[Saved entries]
****************

Lemma lexical_of v f p : lexical_absolute_path v f = Ok p -> lexical p /\ v = VStr (path_text p).
Proof.
  intros H. apply lexical_absolute_path_inv in H as (s & -> & -> & Hs).
  destruct Hs as (_ & H0 & Ha & Hu & Ht). split; [|by rewrite Ht]. constructor; [| |  |done].
  - unfold is_absolute in Ha. destruct (path_root_cases s) as [E | E]; [|done].
    cbn in Ha. rewrite E in Ha. done.
  - apply path_of_parts.
  - apply Forall_forall. intros q Hq Hc. apply H0. rewrite <- Ht. unfold path_text.
    apply elem_of_app. right. by eapply elem_of_join.
Qed.

Lemma lexical_ok p f : lexical p -> lexical_absolute_path (VStr (path_text p)) f = Ok p.
Proof.
  intros [Hr Hp H0 Hu]. destruct p as [r l]. cbn in Hr, Hp, H0, Hu. unfold lexical_absolute_path.
  rewrite path_of_text by done.
  assert (path_text (Path r l) <> []) by (by destruct Hr as [-> | ->]).
  assert (0%N ∉ path_text (Path r l)).
  { unfold path_text. cbn. rewrite elem_of_app. intros [H1 | H1].
    - destruct Hr as [-> | ->]; cbn in H1; repeat (apply elem_of_cons in H1 as [H1 | H1]; [done |]);
        by apply elem_of_nil in H1.
    - apply join_elem_of in H1 as [H1 | (q & Hq & Hc)]; [done |].
      rewrite Forall_forall in H0. by apply (H0 q). }
  rewrite !bool_decide_false by done. unfold is_absolute. cbn [root].
  rewrite bool_decide_false by (by destruct Hr as [-> | ->]). cbn [orb negb].
  by rewrite bool_decide_true.
Qed.

(** [depth k p]: the directory with the first [k] components of [p]. *)
Definition depth (k : nat) (p : path) : path := Path p.(root) (take k p.(parts)).

Lemma lexical_depth k p : lexical p -> lexical (depth k p).
Proof.
  intros [Hr Hp H0 Hu]. constructor; cbn; [done | by apply Forall_take | by apply Forall_take |].
  intros H. apply Hu. rewrite <- (take_drop k (parts p)). apply elem_of_app. by left.
Qed.

Lemma depth_all p : depth (length p.(parts)) p = p.
Proof. destruct p. unfold depth. cbn. by rewrite take_ge. Qed.

Lemma removelast_take {A} (l : list A) : removelast l = take (length l - 1) l.
Proof.
  induction l as [|x [|y l] IH]; [done.. |]. change (removelast (x :: y :: l)) with (x :: removelast (y :: l)).
  rewrite IH. cbn. by rewrite Nat.sub_0_r.
Qed.

Lemma parent_depth k p : (k <= length p.(parts))%nat -> parent (depth k p) = depth (k - 1) p.
Proof.
  intros Hk. unfold parent, depth. cbn. f_equal. rewrite removelast_take, length_take, take_take.
  f_equal. lia.
Qed.

Lemma parent_is_depth p : parent p = depth (length p.(parts) - 1) p.
Proof. rewrite <- (depth_all p) at 1. by apply parent_depth. Qed.

Lemma depth_eq p k k' :
  (k <= length p.(parts))%nat -> (k' <= length p.(parts))%nat -> depth k p = depth k' p -> k = k'.
Proof.
  intros Hk Hk' [= E]. apply (f_equal length) in E. rewrite !length_take in E. lia.
Qed.

(** ** Termination *)

Section Termination.
Context {S : Type} `{!Files S}.

(** Python never raises [OutOfFuel]. *)
Definition genuine {A} (m : M S A) : Prop := forall s, (m s).1 <> Raise OutOfFuel.

Lemma genuine_ret {A} (a : A) : genuine (ret a).
Proof. done. Qed.

Lemma genuine_throw {A} e : e <> OutOfFuel -> genuine (throw (A := A) e).
Proof. unfold genuine. cbn. congruence. Qed.

Lemma genuine_lift {A} (r : res A) : r <> Raise OutOfFuel -> genuine (lift r).
Proof. by intros H s. Qed.

Lemma genuine_bind {A B} (m : M S A) (k : A -> M S B) :
  genuine m -> (forall a, genuine (k a)) -> genuine (bind m k).
Proof.
  intros Hm Hk s. specialize (Hm s). unfold bind. destruct (m s) as [[a|e] s']; [apply Hk | cbn in *; congruence].
Qed.
(* ===== verification/Receipts.v ===== *)
(** * Signed receipts

    broker/john_lomein_broker_receipts.py: [normalize_receipt_payload] split
    along the sections of a payload, [build_receipt_payload],
    [sign_receipt], [normalize_receipt_envelope], the bindings of a receipt to
    its configuration and submission, [verify_receipt] and
    [is_completion_receipt].  The library [cryptography] is the class
    [Ed25519]; the key files are read through Trust.v.  A normalised payload is
    a record; [payload_value] is the mapping the source returns. *)

From S2P Require Import Prelude Regex Sha256 PyTime PyUrl PyText Json Encoding Effects Protocol Submission Trust.
Local Open Scope Z_scope.

(** ** Constants *)

Definition RECEIPT_PAYLOAD_SCHEMA : string := "john-lomein.protected-broker-receipt.v1".
Definition RECEIPT_ENVELOPE_SCHEMA : string := "john-lomein.protected-broker-signed-receipt.v1".
Definition SIGNATURE_ALGORITHM : string := "Ed25519".
Definition ZERO_HASH : pystr := replicate 64 48%N.
Definition MAX_RECEIPT_BYTES : Z := 512 * 1024.

(** [^jlbr-[0-9a-f]{24}$] *)
Definition RECEIPT_ID_RE : re := RSeq (rlit "jlbr-") (RRep (RCls hexdig) 24 24).
(** [^[a-z][a-z0-9_]{0,127}$] *)
Definition REASON_CODE_RE : re :=
  RSeq (RCls lower) (RRep (RCls (fun c => lower c || digit c || one_of "_" c)) 0 127).

Definition OUTCOMES : list pystr :=
  [str "succeeded"; str "rejected"; str "failed"; str "indeterminate"].
Definition MUTATION_STATUSES : list pystr :=
  [str "not_attempted"; str "already_satisfied"; str "applied"; str "reconciled";
   str "failed"; str "indeterminate"].
Definition READBACK_STATUSES : list pystr :=
  [str "not_attempted"; str "confirmed"; str "not_confirmed"; str "indeterminate"].

(** ** Fields *)

Definition receipt_error {A} (m : string) : res A := Raise (BrokerReceiptError m).

Definition receipt_mapping (v : value) (field : string) : res dict :=
  match v with VDict d => Ok d | _ => receipt_error (field +:+ " must be an object") end.

Definition receipt_strict_keys (d : dict) (field : string) (allowed : list string) : res unit :=
  raise_if negb (forallb (fun k => bool_decide (k ∈ map str allowed)) (keys d))
    with (BrokerReceiptError (field +:+ " contains unknown fields")) ;;
  raise_if negb (forallb (fun k => bool_decide (k ∈ keys d)) (map str allowed))
    with (BrokerReceiptError (field +:+ " is missing required fields")) ;;
  Ok tt.

(** [str(v or "")] that matches, or an error. *)
Definition receipt_text (r : re) (v : value) (message : string) : res pystr :=
  let s := text_or_empty v in
  raise_if negb (fullmatch r s) with (BrokerReceiptError message) ;; Ok s.
(* ===== verification/ReceiptDemo.v ===== *)
(** * A concrete receipt

    The properties of Completion.v at the receipt of the demonstration's packet,
    with a key pair and a file system to sign it with. *)

From S2P Require Import Prelude Regex Sha256 PyTime PyUrl PyText Json JsonFacts Encoding Effects Protocol ConfigFacts Submission UrlFacts SubmissionFacts Ingress Trust TrustFacts Receipts ReceiptFacts Completion.
Local Open Scope Z_scope.

(** ** A demonstration *)

#[export] Instance demo_crypto : Ed25519 := {
  private_key := bytes;
  load_pem_private_key pem := Ed25519Key (drop (length (str "PRIVATE KEY ")) pem);
  load_pem_public_key pem := Ed25519Key (drop (length (str "PUBLIC KEY ")) pem);
  public_bytes k := k;
  key_sign k text := Some (sha256_hex (k ++ text));
  key_verify k signature text := bool_decide (signature = sha256_hex (k ++ text)) }.

Definition demo_private_pem : bytes := str "PRIVATE KEY 7".
Definition demo_public_pem : bytes := str "PUBLIC KEY 7".

Definition demo_fingerprint : pystr := Eval vm_compute in sha256_hex demo_public_pem.

(** The demonstration's configuration with the fingerprint of that key. *)
Definition signing_config : Config :=
  {| enabled := demo_config.(enabled); broker_id := demo_config.(broker_id);
     broker_uid := demo_config.(broker_uid); transport := demo_config.(transport);
     github_app := demo_config.(github_app);
     receipt_signing := {|
       key_id := demo_config.(receipt_signing).(key_id);
       receipt_private_key_path := demo_config.(receipt_signing).(receipt_private_key_path);
       receipt_public_key_path := demo_config.(receipt_signing).(receipt_public_key_path);
       public_key_sha256 := demo_fingerprint |};
     database_path := demo_config.(database_path); slug := demo_config.(slug);
     repository := demo_config.(repository); policy := demo_config.(policy);
     budgets := demo_config.(budgets) |}.

Definition key_tree (p : pystr) : option (stat_result * bytes) :=
  if bool_decide (p = str "/etc/broker/receipt.pem") then
    Some ({| st_mode := 32768 + 384; st_uid := 0; st_size := 13 |}, demo_private_pem)
  else if bool_decide (p = str "/etc/broker/receipt.pub") then
    Some ({| st_mode := 32768 + 384; st_uid := 0; st_size := 12 |}, demo_public_pem)
  else demo_tree p.

Definition demo_machine : machine := {| tree := key_tree; opened := None |}.

(** The pull request was made ready 20 seconds after the packet. *)
Definition demo_report : Report :=
  {| re_precondition_digest := replicate 64 49%N; re_outcome := str "succeeded";
     re_reason_code := str "readback_verified"; re_mutation_status := str "applied";
     re_readback_status := str "confirmed"; re_started_at := At (us (T0 + 10));
     re_completed_at := At (us (T0 + 20)); re_mutation_attempted_at := Some (At (us (T0 + 11)));
     re_operation_id := str "attempt-1"; re_readback_observed_at := Some (At (us (T0 + 20)));
     re_readback_head_sha := VStr demo_packet.(request).(pr).(head_sha);
     re_readback_pr_is_draft := VBool false; re_resolved_thread_node_ids := [];
     re_previous_receipt_sha256 := ZERO_HASH |}.

#[local] Notation demo_build :=
  (build_receipt_payload (config_value signing_config) (submission_value demo_packet) demo_report).

Definition demo_payload : ReceiptPayload :=
  Eval vm_compute in
    match demo_build with Ok p => p | Raise _ => {|
      rp_receipt_id := []; rp_broker_id := []; rp_broker_uid := 0; rp_broker_config_sha256 := [];
      rp_signing_key_id := []; rp_packet_id := []; rp_request_digest := [];
      rp_request := bound_request signing_config demo_packet.(request);
      rp_github_app := bound_app signing_config; rp_precondition_digest := [];
      rp_mutation := {| mu_status := []; mu_attempted_at := None; mu_operation_id := [] |};
      rp_readback := {| rd_status := []; rd_observed_at := None; rd_head_sha := None;
                        rd_pr_is_draft := None; rd_resolved_thread_node_ids := [] |};
      rp_outcome := []; rp_reason_code := []; rp_started_at := []; rp_completed_at := [];
      rp_previous_receipt_sha256 := [] |} end.

Example demo_built : demo_build = Ok demo_payload.
Proof. vm_compute. reflexivity. Qed.

Example payload_normal_form_witness :
  normalize_receipt_payload (payload_value demo_payload) = Ok demo_payload.
Proof.
  assert (H : normalize_receipt_payload (payload_value demo_payload) = Ok demo_payload)
    by (vm_compute; reflexivity).
  exact (proj2 (payload_normal_form _ _ H)).
Defined.

Example built_receipt_binds_witness :
  assert_context_binding demo_payload (Some (config_value signing_config))
    (Some (submission_value demo_packet)) = Ok tt.
Proof.
  assert (Hs : strptime demo_payload.(rp_started_at) = Some (T0 + 10)) by (vm_compute; reflexivity).
  assert (He : EARLIEST + 3600 <= T0 + 10) by (vm_compute; discriminate).
  exact (built_receipt_binds _ _ _ _ _ demo_built Hs He).
Defined.

Lemma demo_signatures : signatures_are_bytes.
Proof.
  intros k text signature [= <-]. pose proof (sha256_hex_hexdig (k ++ text)) as H.
  eapply Forall_impl; [exact H |]. intros b Hb. destruct (hexdig_plain b Hb) as [? _]. lia.
Qed.

#[local] Notation demo_sign :=
  (sign_receipt (payload_value demo_payload) (config_value signing_config)
    (submission_value demo_packet) VNone VNone None demo_machine).

Example demo_signs : exists e m, demo_sign = (Ok e, m).
Proof.
  assert (H : is_ok demo_sign.1 = true) by (vm_compute; reflexivity).
  destruct demo_sign as [[e|x] m]; [eauto | done].
Qed.

Example signed_receipt_verifies_witness :
  exists e m, demo_sign = (Ok e, m) /\
    normalize_receipt_envelope (envelope_value e) = Ok e.
Proof.
  destruct demo_signs as (e & m & H). exists e, m. split; [exact H |].
  exact (proj1 (signed_receipt_verifies _ _ _ _ _ _ _ _ _ demo_signatures H)).
Defined.

(** The signed receipt is presented for the packet. *)
#[local] Notation demo_completion e :=
  (is_completion_receipt (FromValue (envelope_value e)) (str "/etc/broker/receipt.pub")
    demo_fingerprint None (config_value signing_config) (submission_value demo_packet)
    VNone VNone None Unset demo_machine).

Definition completes (r : res Envelope) (f : Envelope -> res bool * machine) : bool :=
  match r with
  | Ok e => match f e with (Ok true, _) => true | _ => false end
  | Raise _ => false
  end.

Example demo_completes : exists e m, demo_completion e = (Ok true, m).
Proof.
  assert (H : completes demo_sign.1 (fun e => demo_completion e) = true) by (vm_compute; reflexivity).
  revert H. generalize (demo_sign.1). intros [e|x] H; [|done]. exists e. unfold completes in H.
  destruct (is_completion_receipt _ _ _ _ _ _ _ _ _ _ _) as [[[]|] m]; try done. eauto.
Qed.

****************

**What is being asked**. Gather up every line in the data above that contains the word "VStr", copying each one.

**Response to this exercise**.
Lemma lexical_of v f p : lexical_absolute_path v f = Ok p -> lexical p /\ v = VStr (path_text p).
Lemma lexical_ok p f : lexical p -> lexical_absolute_path (VStr (path_text p)) f = Ok p.
     re_readback_head_sha := VStr demo_packet.(request).(pr).(head_sha);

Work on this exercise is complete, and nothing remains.